Inscrites dès leur fondation au Patrimoine national, une cathédrale, une synagogue, une mosquée, même contingentées à des règles exclusives de fréquentation, constituent à long terme des placements utiles à la Nation entière, ainsi qu’à plus court terme, un motif d’activités économiques, via leur érection et leur entretien... Une fois assurée cette base fonctionnelle, sans autre discrimination que la légalité statutaire et l’hypothétique « seuil de viabilité » ci-dessus suggéré, sur quels critères l’État laïc peut-il nuancer ses contributions complémentaires ? On ne saurait minimiser le poids du nombre : les quelques millions de catholiques pèsent globalement plus lourd que les quelques dizaines de milliers de Témoins de Jéhovah ; le million cinq cent mille musulman « pratiquants » que la centaine de milliers de juifs fréquentant les synagogues... C’est – probablement : on manque de statistiques sur le thème – un tiers du public qui appelle au soutien de ses activités confessionnelles, philosophiques ou politiques ; un autre tiers qui s’en indigne variablement ; le restant ne s’en formalisant pas. On ne saurait non plus minimiser la force des habitudes : le haut clocher, malgré son origine islamique – hé oui, le minaret importé d’Espagne et des Croisades… – est autrement intégré dans les schémas environnementaux français que ce même minaret surmonté d’un croissant.
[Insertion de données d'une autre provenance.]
(** C2.  For every size string of at least one decimal digit followed by
    exactly one suffix letter of K, k, M, m, G, g, [parse_size] returns
    the numeric value times 1024, 1024^2 or 1024^3 respectively,
    provided the product is nonzero and representable; with no suffix it
    returns the numeric value itself; "1G" yields 1073741824, "256M"
    yields 268435456 and "512K" yields 524288. *)
Theorem parse_size_scaled :
  (forall e ds c p,
      all_digits ds = true -> ds <> EmptyString ->
      suffix_power c = Some p ->
      decimal_value ds * 1024 ^ p <> 0 ->
      decimal_value ds * 1024 ^ p <= SIZE_MAX ->
      parse_size e (ds ++ String c EmptyString)
      = ([], decimal_value ds * 1024 ^ p))
  /\ (forall e ds,
         e <> ERANGE ->
         all_digits ds = true -> ds <> EmptyString ->
         decimal_value ds <> 0 -> decimal_value ds <= SIZE_MAX ->
         parse_size e ds = ([], decimal_value ds))
  /\ parse_size errno_at_startup "1G" = ([], 1073741824)
  /\ parse_size errno_at_startup "256M" = ([], 268435456)
  /\ parse_size errno_at_startup "512K" = ([], 524288).
Proof.
  split; [exact parse_size_suffixed|].
  split; [exact parse_size_plain|].
  repeat split; reflexivity.
Qed.

Lemma parse_size_scaled_witness :
  parse_size errno_at_startup "16m" = ([], 16 * 1024 ^ 2)
  /\ parse_size errno_at_startup "4096" = ([], 4096).
Proof.
  split.
  - apply (proj1 parse_size_scaled errno_at_startup "16" "m"%char 2);
      vm_compute; congruence.
  - apply (proj1 (proj2 parse_size_scaled) errno_at_startup "4096");
      vm_compute; congruence.
Defined.





(** C4.  "abc" fails as an invalid number, "10X" as an invalid suffix,
    "10K5" with trailing characters after the suffix and "0" because the
    byte count is zero; each time [main] writes that diagnostic to
    standard error and returns 1 without mapping. *)
Theorem parse_size_rejections :
  forall fuel w argv0 arg,
    main fuel w [argv0; "abc"; arg]
    = ([Print Stderr (MsgInvalidSizeValue "abc")], Return 1)
    /\ main fuel w [argv0; "10X"; arg]
       = ([Print Stderr (MsgInvalidSuffix "X" "10X")], Return 1)
    /\ main fuel w [argv0; "10K5"; arg]
       = ([Print Stderr (MsgTrailingChars "10K5")], Return 1)
    /\ main fuel w [argv0; "0"; arg]
       = ([Print Stderr MsgZeroSize], Return 1).
Proof. intros fuel w argv0 arg. repeat split; reflexivity. Qed.

(** C6.  For modes 2m and 1g, a parsed size that is not a multiple of
    the mode's huge page size is reported on standard error and [main]
    returns 1 before any [mmap]; "3M" with "2m" is rejected so, while
    "2M" with "2m" passes the check and goes on to the probes. *)
Theorem misaligned_size_rejected :
  (forall fuel w argv0 s arg m al n,
      mode_of_token arg = Some m -> alignment_of_mode m = Some al ->
      parse_size errno_at_startup s = ([], n) -> n mod al <> 0 ->
      main fuel w [argv0; s; arg]
      = ([Print Stdout (mode_banner m);
          Print Stderr (MsgNotMultiple n al arg)], Return 1))
  /\ (forall fuel w argv0,
         main fuel w [argv0; "3M"; "2m"]
         = ([Print Stdout MsgMode2M;
             Print Stderr (MsgNotMultiple 3145728 2097152 "2m")], Return 1))
  /\ (forall fuel w argv0,
         exists rest o,
           main fuel w [argv0; "2M"; "2m"]
           = (Print Stdout MsgMode2M :: ReadThpEnabled :: rest, o)).
Proof.
  split; [|split].
  - intros fuel w argv0 s arg m al n Hm Hal Hp Hmis.
    pose proof (parse_size_cases errno_at_startup s) as Hc.
    assert (Hn : (n =? 0) = false).
    { destruct Hc as [(d & Hd & _)|(n' & Hn' & E)]; rewrite Hp in *.
      - discriminate.
      - inversion E; subst. apply Z.eqb_neq. lia. }
    unfold main.
    cbn [List.length Z.of_nat Pos.of_succ_nat Pos.succ Z.eqb Pos.eqb negb nth].
    rewrite Hp. cbn [bind fst snd app]. rewrite Hn.
    rewrite select_mode_table, Hm.
    cbn [bind fst snd app policy_of_mode mode huge_page_size].
    rewrite Hal.
    apply Z.eqb_neq in Hmis. rewrite Hmis.
    destruct m; try discriminate Hal; reflexivity.
  - intros fuel w argv0. reflexivity.
  - intros fuel w argv0. unfold main.
    cbn -[after_mmap check_thp_status get_vmpte_kb].
    eexists _, _. reflexivity.
Qed.

Lemma misaligned_size_rejected_witness :
  main 0 sample_world ["prog"; "1536M"; "1g"]
  = ([Print Stdout MsgMode1G;
      Print Stderr (MsgNotMultiple (1536 * 2 ^ 20) (2 ^ 30) "1g")], Return 1).
Proof.
  apply (proj1 misaligned_size_rejected 0%nat sample_world "prog" "1536M"
           "1g" MODE_1G (2 ^ 30) (1536 * 2 ^ 20));
    vm_compute; congruence.
Defined.

Lemma sample_world_contract : mmap_contract sample_world.
Proof.
  intros len prot flags addr. cbn [w_mmap sample_world].
  destruct (len <=? 2 ^ 40) eqn:Hl; [|discriminate].
  destruct (2 ^ 30 mod mmap_page_size flags =? 0) eqn:Ha; [|discriminate].
  cbn [andb]. intros H. injection H as <-.
  apply Z.leb_le in Hl. apply Z.eqb_eq in Ha.
  unfold in_address_space, SIZE_MOD, SIZE_WIDTH.
  split; [reflexivity|]. split; [exact Ha|].
  change (2 ^ 40) with 1099511627776 in Hl.
  change (2 ^ 30) with 1073741824.
  change (2 ^ 64) with 18446744073709551616. lia.
Qed.

(** C7.  On every execution path that reaches past a successful [mmap],
    [munmap] is called on the mapped region exactly once before [main]
    returns, also when the final VmPTE probe fails: a returning run with
    a successful [mmap] in its trace has that [mmap], later one [munmap]
    of the same address and length, and no other [munmap]; and such a
    run does return once the region lies inside the address space. *)
Theorem munmap_exactly_once :
  (forall fuel w argv tr code,
      main fuel w argv = (tr, Return code) ->
      existsb is_mmap_ok tr = true ->
      lifecycle tr = Released
      /\ exists pre len prot flags addr mid post,
          tr = (pre ++ Mmap len prot flags (MapOk addr)
                    :: mid ++ Munmap addr len :: post)%list
          /\ existsb is_munmap pre = false
          /\ existsb is_munmap mid = false
          /\ existsb is_munmap post = false)
  /\ (forall w argv,
         classify w argv = None -> mmap_contract w ->
         exists fuel0, forall fuel, (fuel0 <= fuel)%nat ->
           snd (main fuel w argv) = Return 0
           /\ lifecycle (fst (main fuel w argv)) = Released).
Proof.
  split.
  - intros fuel w argv tr code Hrun Hok.
    destruct (main_released fuel w argv tr code Hrun Hok) as (_ & Hl & _).
    split; [exact Hl|]. now apply lifecycle_released.
  - intros w argv Hc Hw.
    destruct (main_returns w argv Hc Hw) as (fuel0 & Hret).
    exists fuel0. intros fuel Hf. split; [now apply Hret|].
    pose proof (Hret fuel Hf) as Hsnd.
    pose proof (main_run fuel w argv) as Hrun. rewrite Hc in Hrun.
    destruct Hrun as (pre & size & m & addr & thp & vb & E & _).
    eapply main_released.
    + rewrite <- Hsnd. apply surjective_pairing.
    + rewrite E. cbn [fst]. rewrite existsb_app. cbn [existsb is_mmap_ok].
      now rewrite orb_true_r.
Qed.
Mais il n’en demeure pas moins qu’une association visant à promouvoir l’égalité citoyenne, la parité de genre, le métissage racial, etc., devrait, en France, « normalement » obtenir plus de faveurs qu’une autre militant pour la préférence nationale ou la séparation des sexes dans l’espace public... Les mouvements de promotion de la laïcité en dehors du strict cadre de l’État rencontrent à l’évidence des soutiens pas toujours impartiaux auprès des instances de celui-ci. C’est ainsi : n’en faisons ni un drame ni une règle... Tout est question de mesure. Si, effectivement, l’entrée dans la fonction publique n’était contingentée qu’à la seule discrimination des compétences, on devrait y retrouver à terme la même proportion de chrétiens, juifs, musulmans ou autres croyants qu’en la Société civile ; avec probablement une représentation un peu plus grande d’athées et d’agnostiques, plus enclins, semble-t-il, à accepter la règle de la laïcité. Une jeune fille voilée pourrait fort bien se retrouver première, à l’issue d’un concours d’entrée à telle ou telle fonction publique, elle n’y serait admise qu’en acceptant de retirer son foulard, à la signature du contrat de service que j’appelle de mes vœux. Ni avant ni plus tard et dans les limites précises de son emploi. Pour un athée, par contre, le contrat de laïcité – dont il reste encore à définir les termes exacts, plus d’un siècle après les premières lois introduisant celle-ci ! – pourrait apparaître non seulement peu restrictif mais, plus dynamiquement, justificatif de ses positions personnelles. Sans compter l’utilisation du concept par chaque « sectateur », pour contrer la progression éventuelle de ses « adversaires » dans la Société civile...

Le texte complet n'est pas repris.